## What is being asked
For the string "assert", count the lines in the records below that contain it. Answer with that number alone.

## Raw data
(** X3: the result does not depend on the depth of the call stack: a call
    that returns with some depth returns the same list with any greater
    depth. *)
Theorem required_fields_stable (model : Model) (fuel fuel' : nat)
    (field_name : string) (found : list string) :
  get_required_fields fuel field_name model = Ok found →
  fuel ≤ fuel' →
  get_required_fields fuel' field_name model = Ok found.
Proof.
  revert fuel' field_name found.
  induction fuel as [|fuel IH]; intros fuel' x found; simpl; [done|].
  intros Hrun Hle. destruct fuel' as [|fuel']; [lia|]. simpl.
  destruct (m_required_fields model !! x) as [deps|]; [|done].
  inv_bind Hrun. injection Hrun as <-.
  erewrite extend_each_mono; [done| |exact Hstep].
  intros d ys _ Hd. simpl in Hd. apply IH; [done|lia].
Qed.

Lemma returns_no_cycle (model : Model) fuel field_name found :
  get_required_fields fuel field_name model = Ok found →
  ¬ reaches_cycle model field_name.
Proof. intros Hrun Hcycle. by rewrite (reaches_cycle_Raise model fuel) in Hrun. Qed.

Lemma ledger_a_reaches_cycle : reaches_cycle Sample2.ledger "a".
Proof.
  exists "a". split; [done|].
  eapply tc_l; [|apply tc_once].
  - exists ["b"]. split; [reflexivity|by left].
  - exists ["a"]. split; [reflexivity|by left].
Qed.

Lemma required_fields_cycle_never_returns_witness :
  get_required_fields 1000 "a" Sample2.ledger = Raise RecursionError.
Proof.
  apply (required_fields_cycle_never_returns Sample2.ledger "a" 1000).
  exact ledger_a_reaches_cycle.
Defined.

Lemma required_fields_returns_without_reachable_cycle_witness :
  ∃ found,
    get_required_fields 4 "net" Sample2.ledger = Ok found
    ∧ ∀ y, y ∈ found ↔ tc (requires Sample2.ledger) "net" y.
Proof.
  apply (required_fields_returns_without_reachable_cycle Sample2.ledger "net" 4).
  - apply (returns_no_cycle Sample2.ledger 2 "net" ["gross"]). reflexivity.
  - vm_compute. lia.
Defined.

Lemma required_fields_stable_witness :
  get_required_fields 10 "total" Sample.invoice = Ok ["tax"; "subtotal"].
Proof.
  apply (required_fields_stable Sample.invoice 2 10 "total" ["tax"; "subtotal"]).
  - reflexivity.
  - lia.
Defined.

(** ** Route installation, method by method *)

Section RouteMore.

Import Route RouteSpec.

(** One call of [_permission_method] on a list or detail resource. *)
Lemma permission_method_spec strict resource m reg model :
  r_base resource ≠ BaseOther →
  dl_model (r_data_layer resource) = Some model →
  _permission_method strict resource m reg
  = match r_attrs resource !! lower m with
    | None => Ok (resource, reg)
    | Some old_method =>
        if strict && offending resource m
        then Raise (PermissionException
                      (no_permission_case model (type_of (r_base resource) m)))
        else Ok (setattr resource (lower m) (installed resource m old_method),
                 add_permission (type_of (r_base resource) m) model
                                (permissions_of resource m) reg)
    end.
Proof.
  intros Hbase Hmodel.
  unfold _permission_method, offending, installed, enabled_methods, permissions_of,
    type_of, many_of.
  rewrite Hmodel.
  destruct (r_base resource); [| |done]; simpl;
    (destruct (r_attrs resource !! lower m) as [old_method|]; simpl; [|done]);
    destruct strict, (event_is_False resource); simpl; try done;
    destruct (bool_decide (upper m ∈ _)); simpl; try done;
    by destruct (bool_decide (_ = [])).
Qed.

Lemma offending_setattr resource k h m :
  k ≠ lower m → offending (setattr resource k h) m = offending resource m.
Proof.
  intros Hk. unfold offending. simpl. by rewrite lookup_insert_ne.
Qed.

Lemma registrations_setattr resource k h model methods :
  (∀ m, m ∈ methods → k ≠ lower m) →
  registrations (setattr resource k h) model methods
  = registrations resource model methods.
Proof.
  intros Hk. unfold registrations. apply list_omap_ext, Forall2_same_length_lookup_2;
    [done|].
  intros i m m' Hm Hm'. assert (m' = m) as -> by congruence.
  simpl. rewrite lookup_insert_ne; [done|]. apply Hk. by eapply list_elem_of_lookup_2.
Qed.

Lemma registrations_cons resource model m methods :
  registrations resource model (m :: methods)
  = match r_attrs resource !! lower m with
    | Some _ =>
        [(type_of (r_base resource) m, m_name model, permissions_of resource m)]
    | None => []
    end ++ registrations resource model methods.
Proof.
  unfold registrations. change (m :: methods) with ([m] ++ methods).
  rewrite omap_app. f_equal. simpl.
  by destruct (r_attrs resource !! lower m).
Qed.

(** The walk over the methods, when it completes. *)
Lemma permission_methods_spec strict methods resource reg resource' reg' model :
  r_base resource ≠ BaseOther →
  dl_model (r_data_layer resource) = Some model →
  NoDup methods →
  permission_methods strict methods resource reg = Ok (resource', reg') →
  r_base resource' = r_base resource
  ∧ r_permission_plugin_inited resource' = r_permission_plugin_inited resource
  ∧ r_methods resource' = r_methods resource
  ∧ r_event resource' = r_event resource
  ∧ r_data_layer resource' = r_data_layer resource
  ∧ r_decorators resource' = r_decorators resource
  ∧ (∀ m, m ∈ methods →
          r_attrs resource' !! lower m
          = installed resource m <$> r_attrs resource !! lower m)
  ∧ (∀ k, (∀ m, m ∈ methods → k ≠ lower m) →
          r_attrs resource' !! k = r_attrs resource !! k)
  ∧ reg' = reg ++ registrations resource model methods
  ∧ (strict = true → Forall (λ m, offending resource m = false) methods).
Proof.
  intros Hbase Hmodel Hnd. revert resource reg Hbase Hmodel.
  induction Hnd as [|m methods Hfresh Hnd IH]; intros resource reg Hbase Hmodel;
    rewrite ?registrations_cons; simpl.
  { intros [= <- <-]. rewrite app_nil_r.
    split_and!; first [done|by intros m ?%elem_of_nil|by intros _; constructor]. }
  rewrite (permission_method_spec strict resource m reg model) by done.
  assert (∀ m', m' ∈ methods → lower m ≠ lower m') as Hkeys.
  { intros m' Hm' Heq. apply lower_inj in Heq as ->. done. }
  destruct (r_attrs resource !! lower m) as [old_method|] eqn:Hattr; simpl.
  - destruct (strict && offending resource m) eqn:Hoff; simpl; [done|].
    intros Hrun. apply IH in Hrun; [|done..].
    destruct Hrun as (Hb & Hi & Hm & He & Hd & Hdec & Hwalk & Hother & Hreg & Hstrict).
    simpl in Hb, Hi, Hm, He, Hd, Hdec, Hwalk, Hother.
    split_and!; [done|done|done|done|done|done|..].
    + intros m' [->|Hm']%elem_of_cons.
      * rewrite Hother by done. by rewrite lookup_insert_eq, Hattr.
      * rewrite Hwalk by done. by rewrite lookup_insert_ne by by apply Hkeys.
    + intros k Hk. rewrite Hother.
      * rewrite lookup_insert_ne; [done|]. intros <-. by apply (Hk m); [left|].
      * intros m' Hm'. apply Hk. by right.
    + rewrite Hreg, registrations_setattr by done.
      unfold add_permission. by rewrite <-(assoc_L (++)).
    + intros ->. constructor; [by destruct (offending resource m)|].
      rewrite Forall_forall. intros m' Hm'.
      rewrite <-(offending_setattr resource (lower m)
                   (installed resource m old_method) m') by by apply Hkeys.
      specialize (Hstrict eq_refl). rewrite Forall_forall in Hstrict.
      by apply Hstrict.
  - intros Hrun. apply IH in Hrun; [|done..].
    destruct Hrun as (Hb & Hi & Hm & He & Hd & Hdec & Hwalk & Hother & Hreg & Hstrict).
    split_and!; [done|done|done|done|done|done|..].
    + intros m' [->|Hm']%elem_of_cons; [|by apply Hwalk].
      rewrite Hother by done. by rewrite Hattr.
    + intros k Hk. apply Hother. intros m' Hm'. apply Hk. by right.
    + by rewrite Hreg.
    + intros ->. constructor; [|by apply Hstrict].
      unfold offending. rewrite Hattr.
      rewrite bool_decide_eq_false_2; [done|]. by intros [? ?].
Qed.

Lemma permission_methods_KeyError strict m methods resource reg :
  r_base resource ≠ BaseOther →
  dl_model (r_data_layer resource) = None →
  permission_methods strict (m :: methods) resource reg = Raise KeyError.
Proof.
  intros Hbase Hmodel. simpl. unfold _permission_method. rewrite Hmodel.
  by destruct (r_base resource).
Qed.

Lemma permission_method_lenient_of_strict resource m reg st :
  _permission_method true resource m reg = Ok st →
  _permission_method false resource m reg = Ok st.
Proof.
  unfold _permission_method.
  destruct (r_base resource); [| |done];
    (destruct (dl_model (r_data_layer resource)); simpl; [|done]);
    (destruct (r_attrs resource !! lower m); simpl; [|done]);
    by destruct (event_is_False resource && _ && _).
Qed.

Lemma permission_methods_lenient_of_strict methods resource reg st :
  permission_methods true methods resource reg = Ok st →
  permission_methods false methods resource reg = Ok st.
Proof.
  revert resource reg. induction methods as [|m methods IH]; intros resource reg;
    simpl; [done|].
  intros H. inv_bind H.
  rewrite (permission_method_lenient_of_strict _ _ _ _ Hstep). simpl. by apply IH.
Qed.

Lemma permission_methods_Ok strict methods resource reg model :
  r_base resource ≠ BaseOther →
  dl_model (r_data_layer resource) = Some model →
  NoDup methods →
  Forall (λ m, offending resource m = false) methods →
  ∃ st, permission_methods strict methods resource reg = Ok st.
Proof.
  intros Hbase Hmodel Hnd. revert resource reg Hbase Hmodel.
  induction Hnd as [|m methods Hfresh Hnd IH]; intros resource reg Hbase Hmodel Hall;
    simpl; [eauto|].
  apply Forall_cons in Hall as [Hm Hall].
  rewrite (permission_method_spec strict resource m reg model) by done.
  destruct (r_attrs resource !! lower m) as [old_method|]; simpl.
  - rewrite Hm, andb_false_r. simpl. apply IH; [done..|].
    rewrite Forall_forall in Hall |- *. intros m' Hm'.
    rewrite offending_setattr; [by apply Hall|].
    intros Heq. apply lower_inj in Heq as ->. done.
  - by apply IH.
Qed.

Lemma base_other_cases resource :
  r_base resource = BaseOther ∨ r_base resource ≠ BaseOther.
Proof. destruct (r_base resource); [by right|by right|by left]. Qed.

## Solution
2